TASK OBJECTIVE. Give the data back exactly as it stands.

(WORKING DATA)

(** X15.  With an empty pokedex, [spawnPokemon] panics as soon as its
    first draw is an empty cell ([rand.Intn(0)]). *)
Theorem spawn_empty_pokedex_panics (rand : nat -> SpawnDraw) (numPokemon : Z)
    (pw : Pokeworld) :
  pokedex pw = [] -> 0 < numPokemon -> TotalPokemon pw < 50 ->
  grid pw !! drawnCell (rand 0%nat) = None ->
  spawnPokemon rand numPokemon pw = None.
Proof.
  intros Hp Hn Ht Hcell. unfold spawnPokemon.
  destruct (Z.to_nat numPokemon) as [|n] eqn:En; [lia|].
  cbn [spawnLoop]. destruct (Z.ltb_spec (TotalPokemon pw) 50); [|lia].
  assert (H1 : spawnOne (rand 0%nat) pw = None).
  { unfold spawnOne, Intn. unfold drawnCell in Hcell.
    change (worldSizeX <=? 0) with false.
    change (worldSizeY <=? 0) with false.
    cbn [mbind option_bind]. rewrite Hcell, Hp. reflexivity. }
  now rewrite H1.
Qed.

(** X16.  A spawn on an empty cell followed by the elapse of the timer it
    created: the grid is back to what it was, and [TotalPokemon] is one
    lower than before the spawn. *)
Theorem spawn_then_despawn (rand : nat -> SpawnDraw) (pw pw' : Pokeworld) :
  TotalPokemon pw < 50 ->
  grid pw !! drawnCell (rand 0%nat) = None ->
  spawnPokemon rand 1 pw = Some pw' ->
  let pw'' := timerElapses (length (timers pw)) pw' in
  liveCreatures pw' = S (liveCreatures pw)
  /\ grid pw'' = grid pw
  /\ TotalPokemon pw'' = int_sub (TotalPokemon pw) 1.
Proof.
  intros Ht Hcell H. unfold spawnPokemon in H.
  change (Z.to_nat 1) with 1%nat in H. cbn [spawnLoop] in H.
  destruct (Z.ltb_spec (TotalPokemon pw) 50); [|lia].
  destruct (spawnOne (rand 0%nat) pw) as [pw1|] eqn:H1; [|discriminate].
  cbn [mbind option_bind spawnLoop] in H. injection H as <-.
  destruct (spawnOne_cases _ _ _ H1)
    as [[[q Hq] _] | (_ & p & entry & lvl & He & Hl & ->)]; [congruence|].
  cbn zeta. unfold timerElapses, liveCreatures. cbn [timers grid].
  rewrite lookup_app_r by lia. rewrite Nat.sub_diag. cbn [lookup list_lookup].
  cbn [tPending]. unfold despawnCallback, set_timers.
  cbn [grid tX tY tPokemon TotalPokemon].
  rewrite <- surjective_pairing.
  rewrite decide_True by apply lookup_insert_eq.
  cbn [grid TotalPokemon]. split_and!.
  - now apply map_size_insert_None.
  - now apply delete_insert_id.
  - reflexivity.
Qed.

(** ** The session loop, further *)

Lemma movePlayer_in_grid (input : string) (c : Client) :
  inGrid (X c) (Y c) = true ->
  inGrid (X (movePlayer input c)) (Y (movePlayer input c)) = true
  /\ Z.abs (X (movePlayer input c) - X c)
     + Z.abs (Y (movePlayer input c) - Y c) <= 1.
Proof.
  intros Hin. apply inGrid_bounds in Hin as [Hx Hy].
  rewrite inGrid_bounds.
  unfold worldSizeX, worldSizeY in *.
  unfold movePlayer, worldSizeX, worldSizeY, int_sub, int_add.
  repeat case_decide;
    try match goal with
        | |- context [?a <? ?b] => destruct (Z.ltb_spec a b)
        end; cbn [X Y set_pos];
    rewrite ?wrap_id by (unfold min_int, max_int; lia); lia.
Qed.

(End WORKING DATA)

ANSWER AREA.
(** X15.  With an empty pokedex, [spawnPokemon] panics as soon as its
    first draw is an empty cell ([rand.Intn(0)]). *)
Theorem spawn_empty_pokedex_panics (rand : nat -> SpawnDraw) (numPokemon : Z)
    (pw : Pokeworld) :
  pokedex pw = [] -> 0 < numPokemon -> TotalPokemon pw < 50 ->
  grid pw !! drawnCell (rand 0%nat) = None ->
  spawnPokemon rand numPokemon pw = None.
Proof.
  intros Hp Hn Ht Hcell. unfold spawnPokemon.
  destruct (Z.to_nat numPokemon) as [|n] eqn:En; [lia|].
  cbn [spawnLoop]. destruct (Z.ltb_spec (TotalPokemon pw) 50); [|lia].
  assert (H1 : spawnOne (rand 0%nat) pw = None).
  { unfold spawnOne, Intn. unfold drawnCell in Hcell.
    change (worldSizeX <=? 0) with false.
    change (worldSizeY <=? 0) with false.
    cbn [mbind option_bind]. rewrite Hcell, Hp. reflexivity. }
  now rewrite H1.
Qed.

(** X16.  A spawn on an empty cell followed by the elapse of the timer it
    created: the grid is back to what it was, and [TotalPokemon] is one
    lower than before the spawn. *)
Theorem spawn_then_despawn (rand : nat -> SpawnDraw) (pw pw' : Pokeworld) :
  TotalPokemon pw < 50 ->
  grid pw !! drawnCell (rand 0%nat) = None ->
  spawnPokemon rand 1 pw = Some pw' ->
  let pw'' := timerElapses (length (timers pw)) pw' in
  liveCreatures pw' = S (liveCreatures pw)
  /\ grid pw'' = grid pw
  /\ TotalPokemon pw'' = int_sub (TotalPokemon pw) 1.
Proof.
  intros Ht Hcell H. unfold spawnPokemon in H.
  change (Z.to_nat 1) with 1%nat in H. cbn [spawnLoop] in H.
  destruct (Z.ltb_spec (TotalPokemon pw) 50); [|lia].
  destruct (spawnOne (rand 0%nat) pw) as [pw1|] eqn:H1; [|discriminate].
  cbn [mbind option_bind spawnLoop] in H. injection H as <-.
  destruct (spawnOne_cases _ _ _ H1)
    as [[[q Hq] _] | (_ & p & entry & lvl & He & Hl & ->)]; [congruence|].
  cbn zeta. unfold timerElapses, liveCreatures. cbn [timers grid].
  rewrite lookup_app_r by lia. rewrite Nat.sub_diag. cbn [lookup list_lookup].
  cbn [tPending]. unfold despawnCallback, set_timers.
  cbn [grid tX tY tPokemon TotalPokemon].
  rewrite <- surjective_pairing.
  rewrite decide_True by apply lookup_insert_eq.
  cbn [grid TotalPokemon]. split_and!.
  - now apply map_size_insert_None.
  - now apply delete_insert_id.
  - reflexivity.
Qed.

(** ** The session loop, further *)

Lemma movePlayer_in_grid (input : string) (c : Client) :
  inGrid (X c) (Y c) = true ->
  inGrid (X (movePlayer input c)) (Y (movePlayer input c)) = true
  /\ Z.abs (X (movePlayer input c) - X c)
     + Z.abs (Y (movePlayer input c) - Y c) <= 1.
Proof.
  intros Hin. apply inGrid_bounds in Hin as [Hx Hy].
  rewrite inGrid_bounds.
  unfold worldSizeX, worldSizeY in *.
  unfold movePlayer, worldSizeX, worldSizeY, int_sub, int_add.
  repeat case_decide;
    try match goal with
        | |- context [?a <? ?b] => destruct (Z.ltb_spec a b)
        end; cbn [X Y set_pos];
    rewrite ?wrap_id by (unfold min_int, max_int; lia); lia.
Qed.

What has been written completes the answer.